And about midnight very many devils assembled on the boat and began to tell each other what tricks they had played. The first said: “I started a quarrel between two peasants, backed up the one who was in the wrong; and the one, who was in the right, had his hand hacked off.”
“That’s not much of a feat! If he were to wave his hand, three times over the dew, his hand would grow again,” said the second.
Then the third began to boast, “I have sucked a lord’s daughter dry, and she can hardly stir.”
“What! if any one had any compassion on the lord, he would heal the daughter at once. It is as simple as possible. You have only to take this herb”—pointing to a herb on the shore—“cook it, boil her in the brew, and she will be healed.”

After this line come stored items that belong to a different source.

(** A ticket change that could be stored, asked for while its peer is away, is sent twice: it waits both in the
    queue of the dial and in the outbox, and a connection that reads it there sends both. The two requests
    wait under different ids, the one for the caller, the other for nobody, and settle the
    same entry. *)
Theorem queued_mutation_sent_twice o io io' peer dial addr d request reply payload b s :
  is_ticket_mutation request = true → json_to_string request = Some payload → li_uuid io ≠ "" →
  li_enqueue io = None → reads_file (li_ticket_list io') (outbox_name (li_uuid io)) →
  encode_outbox (mkOutboxRecord (li_uuid io) (peer_id_to_string peer) "TICKET_SYNC" payload (li_now io)) = Some b →
  li_connected io peer = false → Inj (=) (=) (li_request_id io') →
  let s1 := (event_loop_turn o io (LeCommand (SyncTickets peer dial request reply)) s).2 in
  let '(effects, s2) := event_loop_turn o io' (LeConnectionEstablished peer addr d) s1 in
  ∃ k1 k2 orphan, (k1 < k2)%nat ∧
    SendTicket peer (li_request_id io' k1) request ∈ effects ∧
    SendTicket peer (li_request_id io' k2) request ∈ effects ∧
    nd_sync_tickets s2 !! li_request_id io' k1 = Some (mkPendingSync reply (Some (li_uuid io))) ∧
    nd_sync_tickets s2 !! li_request_id io' k2 = Some (mkPendingSync orphan (Some (li_uuid io))).
Proof.
  intros Hm Hj Hu Hq Hr Hb Hc Hinj s1.
  assert (∃ en, s1 = with_dials (with_engine s en) (nd_shell_next s)
      (push_dial peer (request, mkPendingSync reply (Some (li_uuid io))) (nd_sync_dials s)) (nd_chat_dials s)
      (nd_file_dials s) ∧ en_outbox en !! outbox_name (li_uuid io) = Some b) as (en & -> & Ho).
  { unfold s1. simpl. unfold on_sync_tickets, enqueue_json, enqueue_outbox, forward_sync. rewrite Hm, Hj, Hq, Hb, Hc.
    eexists. split; [done|]. simpl. apply lookup_insert_eq. }
  cbn [event_loop_turn]. match goal with |- context [on_established _ _ _ _ _ ?x] => set (s1 := x) end.
  destruct (established_sends o io' peer addr d s1
    (mkOutboxRecord (li_uuid io) (peer_id_to_string peer) "TICKET_SYNC" payload (li_now io)) request Hinj)
    as (k2 & orphan & Hk & He2 & Hl2).
  { apply elem_of_kind. split; [done|]. exists (outbox_name (li_uuid io)), b. split; [done|].
    split; [done|]. split; [by apply outbox_extension|]. split; [by apply decode_encode_outbox|done]. }
  { unfold json_to_string in Hj. unfold json_from_str. simpl.
    destruct (json_to_vec request) as [l|] eqn:Hl; [|done]. injection Hj as <-. rewrite as_from_bytes.
    by apply json_roundtrip. }
  assert ((taken peer (nd_sync_dials s1) ++ retried_tickets io' (outbox_of_kind (li_ticket_list io') (nd_engine s1) peer "TICKET_SYNC"))%list
    !! length (taken peer (nd_sync_dials s)) = Some (request, mkPendingSync reply (Some (li_uuid io)))) as H1.
  { unfold s1. simpl. rewrite taken_push, <- app_assoc, lookup_app_r, Nat.sub_diag by lia. done. }
  destruct (send_tickets_lookup io' peer _ (nd_sync_tickets s1) _ _ Hinj H1) as [He1 Hl1].
  assert (length (taken peer (nd_sync_dials s1)) = S (length (taken peer (nd_sync_dials s)))) as Hlen.
  { unfold s1. simpl. rewrite taken_push, length_app. simpl. lia. }
  destruct (on_established o io' peer addr d s1) as [effects s2] eqn:E. simpl in He2, Hl2.
  exists (length (taken peer (nd_sync_dials s))), k2, orphan.
  unfold on_established in E. destruct (send_tickets _ _ _ _) as [e1 m1]. destruct (send_chats _ _ _ _) as [e2 m2].
  injection E as <- <-. simpl in *. repeat split; try done; [lia|]. rewrite !elem_of_app. auto.
Qed.
End node_properties.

“In a certain pond,” a fifth devil said, “there is a peasant who has put up a water-mill, and for many years he has been striving to make it go, but whenever he lets the water through the sluice, I make a hole in it, and all the water flows through.”
“What a fool your peasant is!” said the sixth devil. “He ought to dam it up well, and as soon as the water breaks through, throw in a sheaf of straw, and all your work would be no good.”

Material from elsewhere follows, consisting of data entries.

(* ===== verification/Service.v ===== *)
(** The service of a node ([apps/fortiq-service/src/ipc_server.rs]): the operator session
    it keeps, the requests of the local interface, the import of staged files, and the
    terminal bridge.

    A request runs against the ticket engine and the P2P node; what the clock, the
    random source, the disk and the node answer during one request is the argument
    [request_io].  Messages that format an error of another module keep their prefix. *)

From S2P Require Import Prelude Text Object Concrete Ticket Event Graph GraphSort.
From S2P Require Import Reducer Authority Store Engine EngineRuns Codec Config Stream Shell Mnemonic Wire Sync.
From S2P Require Import Peers Admission Transfer Node.

#[local] Open Scope string_scope.

Definition MAX_IPC_LINE_BYTES : nat := 64 * 1024.

(** An answer awaited under a time limit. *)
Inductive awaited (A : Type) := Answered (a : A) | Dropped | TimedOut.
Arguments Answered {A}.
Arguments Dropped {A}.
Arguments TimedOut {A}.

(** What the disk answers while a staged file is imported. *)
Record upload_io := mkUploadIo {
  up_create_spool : bool;
  up_canonical_spool : option PathBuf;
  up_canonical_source : string → option PathBuf;  (** what the path that was sent leads to *)
  up_open : bool;
  up_metadata : option (bool * bool * N);  (** is a file, is a symbolic link, length *)
  up_create_private : bool;
  up_uuid : string;
  up_create : bool;
  up_copy : result bytes bytes;            (** what the source holds, or what was copied before an error *)
  up_remove_partial : bool;                (** whether a copy that is too large can be removed *)
  up_sync : bool;
  up_rename : bool;
  up_remove : bool                         (** whether the staged copy can be removed *)
}.

(** ** Staged files *)

(** [Path::parent]. *)
Definition path_parent (p : PathBuf) : option PathBuf :=
  match last p with
  | None | Some RootDir => None
  | Some _ => Some (removelast p)
  end.

Definition staged_components (canonical_spool canonical_source : PathBuf)
    : result string (bytes * bytes) :=
  let? parent := ok_or (path_parent canonical_source) "Chemin staged invalide" in
  if negb (bool_decide (path_parent parent = Some canonical_spool)) then
    Err "Le service refuse tout fichier situé hors du spool utilisateur"
  else
    let? user := ok_or (file_name parent) "Répertoire utilisateur staged invalide" in
    let? name := ok_or (file_name canonical_source) "Nom de fichier staged invalide" in
    Ok (user, name).

(** [open_staged_file] on Unix: the two names go through C strings, and the directory and
    the file are opened without following links. *)
Definition open_staged_file (io : upload_io) (canonical_spool canonical_source : PathBuf)
    : result string unit :=
  let? (user, name) := staged_components canonical_spool canonical_source in
  if bool_decide (x00 ∈ user) then Err "Répertoire utilisateur staged invalide" else
  if bool_decide (x00 ∈ name) then Err "Nom de fichier staged invalide" else
  if up_open io then Ok tt else Err "Fichier staged non sécurisé".

(** [split_once('_')]. *)
Fixpoint split_once_bytes (sep : byte) (l : bytes) : option (bytes * bytes) :=
  match l with
  | [] => None
  | b :: l =>
      if bool_decide (b = sep) then Some ([], l)
      else '(x, y) ← split_once_bytes sep l; Some (b :: x, y)
  end.

Definition underscore : byte := x5f.

Definition upload_name (uuid : string) (original_name : bytes) : bytes :=
  (as_bytes uuid ++ [underscore] ++ original_name)%list.

(** The private copy, as it is written and as it is kept. *)
Definition upload_destination (storage_dir : PathBuf) (uuid : string) (original_name : bytes) : PathBuf :=
  path_join (path_join storage_dir (path "outbox-files")) (path_of_bytes (upload_name uuid original_name)).

Section staging.
Context `{UU : Uuid}.

Definition staged_original (canonical_source : PathBuf) : result string bytes :=
  let? staged_name := ok_or (file_name canonical_source ≫= to_str) "Nom de fichier staged invalide" in
  let? (i, original_name) :=
    ok_or (split_once_bytes underscore (as_bytes staged_name)) "Nom de fichier staged invalide" in
  let? _ := ok_or (parse_uuid_simple (from_bytes i)) "Identifiant de staging invalide" in
  Ok original_name.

Naúm had listened very attentively. Next day he grew his hand on again, then he saw to the peasant’s dam, and he healed the lord’s daughter. Both the peasant and the lord rewarded him richly, and he lived a fine life.
Once he met his former companion, who was very much astonished, and asked: “How is it you have become so rich, and how did you grow your hand on again?”
Naúm told him exactly what had happened, and kept nothing back.
Iván listened very attentively, and thought, “Ha! I shall do the same, and shall become richer than he!” So he went to the river and lay down on the shore, in the boat.